Configure the Plug-in
You configure the Endpoint Security Plug-in for Kaseya VSA on the Connections page.
To configure the WatchGuard Endpoint Security plug-in:
- Click the WatchGuard Endpoint Security icon in the left navigation pane.
The Dashboard page opens by default. - Click Allow to grant WatchGuard Endpoint Security access to your Kaseya account.
- On the Connections page, configure the following parameters. We recommend you copy and paste the URLs to avoid errors.
- Authentication API URL — Enter the URL to authenticate API access to WatchGuard Cloud. The Authentication API URL is case-sensitive. The base URL varies by region. For example, the US region URL is: https://api.usa.cloud.watchguard.com/oauth/token
- API URL — Enter the URL for API access to WatchGuard Cloud.
The base URL varies by region. This example uses US-based servers. For WatchGuard Endpoint Security product customers, type this URL:
https://api.usa.cloud.watchguard.com/rest/endpoint-security/management - Account ID — Enter the WatchGuard Cloud Account ID of the managed account for which you want to make API requests. This must be the Account ID of a service provider or subscriber account that you manage in WatchGuard Cloud. To view your account ID, select Administration > My Account in WatchGuard Cloud.
- Access ID — Enter the Access ID for Read-write API access to WatchGuard Cloud.
- Access Password — Enter the password for the Read-write Access ID you specified for API access to WatchGuard Cloud.
- API Key — Enter the API key associated with your WatchGuard Cloud account.
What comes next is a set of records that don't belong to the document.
(* ===== verification/JobPolicy.v ===== *)
(** * JobPolicy

    [object/job_policy.cc] and [object/job_policy.h]: the policy of a job packed
    into the bits of a 64-bit cookie, with the bit-field members of
    [fbl/bitfield.h].  Conditions, actions and flags are the 32-bit integers that
    user code passes; [ZX_DEBUG_ASSERT]s are not compiled in. *)

From S2P Require Import Prelude Zx Deadline.

(** ** zircon/syscalls/policy.h *)

Definition ZX_JOB_POL_RELATIVE : Z := 0.
Definition ZX_JOB_POL_ABSOLUTE : Z := 1.

Definition ZX_POL_BAD_HANDLE : Z := 0.
Definition ZX_POL_WRONG_OBJECT : Z := 1.
Definition ZX_POL_VMAR_WX : Z := 2.
Definition ZX_POL_NEW_ANY : Z := 3.
Definition ZX_POL_NEW_VMO : Z := 4.
Definition ZX_POL_NEW_CHANNEL : Z := 5.
Definition ZX_POL_NEW_EVENT : Z := 6.
Definition ZX_POL_NEW_EVENTPAIR : Z := 7.
Definition ZX_POL_NEW_PORT : Z := 8.
Definition ZX_POL_NEW_SOCKET : Z := 9.
Definition ZX_POL_NEW_FIFO : Z := 10.
Definition ZX_POL_NEW_TIMER : Z := 11.
Definition ZX_POL_NEW_PROCESS : Z := 12.
Definition ZX_POL_NEW_PROFILE : Z := 13.
Definition ZX_POL_AMBIENT_MARK_VMO_EXEC : Z := 14.
Definition ZX_POL_MAX : Z := 15.

Definition ZX_POL_ACTION_ALLOW : Z := 0.
Definition ZX_POL_ACTION_DENY : Z := 1.
Definition ZX_POL_ACTION_ALLOW_EXCEPTION : Z := 2.
Definition ZX_POL_ACTION_DENY_EXCEPTION : Z := 3.
Definition ZX_POL_ACTION_KILL : Z := 4.
Definition ZX_POL_ACTION_MAX : Z := 5.

Definition ZX_POL_OVERRIDE_ALLOW : Z := 0.
Definition ZX_POL_OVERRIDE_DENY : Z := 1.

Record zx_policy_basic_v2 := mkPolicy { condition : Z; action : Z; flags : Z }.

(** ** fbl/bitfield.h *)

Record BitFieldMember := mkMember { Offset : Z; BitCount : Z }.

Definition Maximum (m : BitFieldMember) : Z := Z.shiftl 1 (BitCount m) - 1.
Definition Mask (m : BitFieldMember) : Z := Z.shiftl (Maximum m) (Offset m).
Definition member_get (m : BitFieldMember) (value : Z) : Z := Z.shiftr value (Offset m) .& Maximum m.
Definition member_set (m : BitFieldMember) (new_value value : Z) : Z :=
  (value .&~ Mask m) .| u64 (Z.shiftl new_value (Offset m)).

Module JobPolicy.

Definition kNewObjectPolicies : list Z :=
  [ZX_POL_NEW_VMO; ZX_POL_NEW_CHANNEL; ZX_POL_NEW_EVENT; ZX_POL_NEW_EVENTPAIR; ZX_POL_NEW_PORT;
   ZX_POL_NEW_SOCKET; ZX_POL_NEW_FIFO; ZX_POL_NEW_TIMER; ZX_POL_NEW_PROCESS; ZX_POL_NEW_PROFILE].

(** The members of [JobPolicyBits] that hold actions. *)
Inductive JobPolicyBits :=
| bad_handle | wrong_object | vmar_wx | new_vmo | new_channel | new_event | new_eventpair | new_port
| new_socket | new_fifo | new_timer | new_process | new_profile | ambient_mark_vmo_exec.

#[export] Instance JobPolicyBits_eq_dec : EqDecision JobPolicyBits.
Proof. solve_decision. Defined.

Definition action_member (f : JobPolicyBits) : BitFieldMember :=
  match f with
  | bad_handle => mkMember 0 3
  | wrong_object => mkMember 4 3
  | vmar_wx => mkMember 8 3
  | new_vmo => mkMember 12 3
  | new_channel => mkMember 16 3
  | new_event => mkMember 20 3
  | new_eventpair => mkMember 24 3
  | new_port => mkMember 28 3
  | new_socket => mkMember 32 3
  | new_fifo => mkMember 36 3
  | new_timer => mkMember 40 3
  | new_process => mkMember 44 3
  | new_profile => mkMember 48 3
  | ambient_mark_vmo_exec => mkMember 52 3
  end.

Definition override_member (f : JobPolicyBits) : BitFieldMember :=
  match f with
  | bad_handle => mkMember 3 1
  | wrong_object => mkMember 7 1
  | vmar_wx => mkMember 11 1
  | new_vmo => mkMember 15 1
  | new_channel => mkMember 19 1
  | new_event => mkMember 23 1
  | new_eventpair => mkMember 27 1
  | new_port => mkMember 31 1
  | new_socket => mkMember 35 1
  | new_fifo => mkMember 39 1
  | new_timer => mkMember 43 1
  | new_process => mkMember 47 1
  | new_profile => mkMember 51 1
  | ambient_mark_vmo_exec => mkMember 55 1
  end.

(** [FieldSelector]: the member of a condition. *)
Definition FieldSelector (condition : Z) : option JobPolicyBits :=
  if condition =? ZX_POL_BAD_HANDLE then Some bad_handle
  else if condition =? ZX_POL_WRONG_OBJECT then Some wrong_object
  else if condition =? ZX_POL_VMAR_WX then Some vmar_wx
  else if condition =? ZX_POL_NEW_VMO then Some new_vmo
  else if condition =? ZX_POL_NEW_CHANNEL then Some new_channel
  else if condition =? ZX_POL_NEW_EVENT then Some new_event
  else if condition =? ZX_POL_NEW_EVENTPAIR then Some new_eventpair
  else if condition =? ZX_POL_NEW_PORT then Some new_port
  else if condition =? ZX_POL_NEW_SOCKET then Some new_socket
  else if condition =? ZX_POL_NEW_FIFO then Some new_fifo
  else if condition =? ZX_POL_NEW_TIMER then Some new_timer
  else if condition =? ZX_POL_NEW_PROCESS then Some new_profile
  else if condition =? ZX_POL_NEW_PROFILE then Some new_profile
  else if condition =? ZX_POL_AMBIENT_MARK_VMO_EXEC then Some ambient_mark_vmo_exec
  else None.

Definition Action (f : JobPolicyBits) (bits : Z) : Z := member_get (action_member f) bits.
Definition Override (f : JobPolicyBits) (bits : Z) : Z := member_get (override_member f) bits.

Definition AddPartial (mode condition action override bits : Z) : zx_status_t * Z :=
  if action >=? ZX_POL_ACTION_MAX then (ZX_ERR_NOT_SUPPORTED, bits)
  else if override >? ZX_POL_OVERRIDE_DENY then (ZX_ERR_INVALID_ARGS, bits)
  else
    match FieldSelector condition with
    | None => (ZX_ERR_INVALID_ARGS, bits)
    | Some f =>
        if Override f bits =? ZX_POL_OVERRIDE_ALLOW
        then (ZX_OK, member_set (override_member f) override (member_set (action_member f) action bits))
        else if (Action f bits =? action) && (override =? ZX_POL_OVERRIDE_DENY) then (ZX_OK, bits)
        else (if mode =? ZX_JOB_POL_ABSOLUTE then ZX_ERR_ALREADY_EXISTS else ZX_OK, bits)
    end.

Definition SetOverride (policy condition override : Z) : zx_status_t * Z :=
  match FieldSelector condition with
  | None => (ZX_ERR_INVALID_ARGS, policy)
  | Some f => (ZX_OK, member_set (override_member f) override policy)
  end.

Definition GetAction (policy condition : Z) : Z :=
  match FieldSelector condition with
  | None => ZX_POL_ACTION_DENY
  | Some f => Action f policy
  end.

Definition GetOverride (policy condition : Z) : Z :=
  match FieldSelector condition with
  | None => ZX_POL_OVERRIDE_DENY
  | Some f => Override f policy
  end.

Record JobPolicy := mkJobPolicy { cookie_ : Z; slack_ : TimerSlack }.

#[export] Instance JobPolicy_eq_dec : EqDecision JobPolicy.
Proof. solve_decision. Defined.

Definition CreateRootPolicy : JobPolicy := mkJobPolicy 0 TimerSlack_none.

(** The loops over [kNewObjectPolicies]; each stops at the first error. *)
Fixpoint add_new_any (mode action : Z) (conds : list Z) (pol_new : Z) : zx_status_t * Z :=
  match conds with
  | [] => (ZX_OK, pol_new)
  | cond :: conds =>
      let '(res, pol_new) := AddPartial mode cond action ZX_POL_OVERRIDE_ALLOW pol_new in
      if is_err res then (res, pol_new) else add_new_any mode action conds pol_new
  end.

Fixpoint set_new_any (override : Z) (conds : list Z) (pol_new : Z) : zx_status_t * Z :=
  match conds with
  | [] => (ZX_OK, pol_new)
  | cond :: conds =>
      let '(res, pol_new) := SetOverride pol_new cond override in
      if is_err res then (res, pol_new) else set_new_any override conds pol_new
  end.

(** The loop over the input: the bits, and the flags of the last [ZX_POL_NEW_ANY]. *)
Fixpoint add_policies (mode : Z) (policy_input : list zx_policy_basic_v2) (pol_new : Z)
    (new_any_override : option Z) : zx_status_t * Z * option Z :=
  match policy_input with
  | [] => (ZX_OK, pol_new, new_any_override)
  | i :: policy_input =>
      if condition i =? ZX_POL_NEW_ANY then
        let '(res, pol_new) := add_new_any mode (action i) kNewObjectPolicies pol_new in
        if is_err res then (res, pol_new, new_any_override)
        else add_policies mode policy_input pol_new (Some (flags i))
      else
        let '(res, pol_new) := AddPartial mode (condition i) (action i) (flags i) pol_new in
        if is_err res then (res, pol_new, new_any_override)
        else add_policies mode policy_input pol_new new_any_override
  end.

Definition AddBasicPolicy (mode : Z) (policy_input : list zx_policy_basic_v2) (p : JobPolicy)
    : zx_status_t * JobPolicy :=
  if zlen policy_input >? ZX_POL_MAX then (ZX_ERR_OUT_OF_RANGE, p)
  else
    match add_policies mode policy_input (cookie_ p) None with
    | (ZX_OK, pol_new, new_any) =>
        let '(res, pol_new) :=
          match new_any with
          | Some new_any_override => set_new_any new_any_override kNewObjectPolicies pol_new
          | None => (ZX_OK, pol_new)
          end in
        if is_err res then (res, p) else (ZX_OK, mkJobPolicy pol_new (slack_ p))
    | (res, _, _) => (res, p)
    end.

Definition QueryBasicPolicy (condition : Z) (p : JobPolicy) : Z := u32 (GetAction (cookie_ p) condition).
Definition QueryBasicPolicyOverride (condition : Z) (p : JobPolicy) : Z :=
  u32 (GetOverride (cookie_ p) condition).

Definition SetTimerSlack (slack : TimerSlack) (p : JobPolicy) : JobPolicy := mkJobPolicy (cookie_ p) slack.
Definition GetTimerSlack (p : JobPolicy) : TimerSlack := slack_ p.

(** [operator==] *)
Definition policy_eq (p q : JobPolicy) : bool :=
  (cookie_ p =? cookie_ q) && bool_decide (slack_ p = slack_ q).

(** The counter [IncrementCounter] adds to: of the denials or of the kills, by
    condition. *)
Inductive policy_counter := deny_counter (condition : Z) | kill_counter (condition : Z).

Definition IncrementCounter (action condition : Z) : option policy_counter :=
  if condition =? ZX_POL_NEW_ANY then None
  else if (action =? ZX_POL_ACTION_DENY) || (action =? ZX_POL_ACTION_DENY_EXCEPTION)
  then Some (deny_counter condition)
  else if action =? ZX_POL_ACTION_KILL then Some (kill_counter condition)
  else None.

End JobPolicy.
- Default configuration — To apply configuration changes to your account only, make sure the Default configuration check box is clear. If the Default configuration check box is selected and changes are saved, the new configuration applies to all users who inherit the default configuration.
- Devices protection status — Specify how often, in minutes, to connect to WatchGuard Cloud and update protection status data for devices.
- Other information — Specify how often, in hours, to connect to WatchGuard Cloud and update other information.
Make sure you specify the Read-write Access ID and password for API access. The Read-only Access ID might cause errors when you use the plug-in.
Test the Connection
To test the connection for WatchGuard Cloud API access, click Test.
If the connection is successful, the plug-in saves the configuration and enables you to continue to the client mapping process. For more information, see Map Kaseya VSA and WatchGuard Cloud Accounts.
If you configure the plug-in with a WatchGuard Cloud Service Provider account, the plug-in also retrieves all managed accounts of the Service Provider account. This process might take several seconds to retrieve account data from WatchGuard Cloud.
If the connection is not successful:
- Make sure the Access ID for API access is enabled in WatchGuard Cloud.
- Make sure the Access ID and password are for the correct WatchGuard Cloud Account ID.
- Verify the API Key.
- Make sure the Account ID is correct.
- Check if the WatchGuard Cloud Account ID was removed or merged with another account.
Refresh Client Lists
To manually synchronize WatchGuard clients and Kaseya clients, click Refresh Client Lists.
Remove Plug-in Data
You can remove all data from the plug-in for the current user, including all customer account data and your WatchGuard Cloud API access information. You can also remove the plug-in from the Kaseya VSA UI. For more information, see Remove the Endpoint Security Plug-in for Kaseya VSA.
To remove all data from the plug-in:
- Click Remove Data.
A confirmation message appears. - To confirm that you want to remove all plug-in data, click Yes.
- If you want to restart and reconfigure the plug-in, close and restart Kaseya VSA.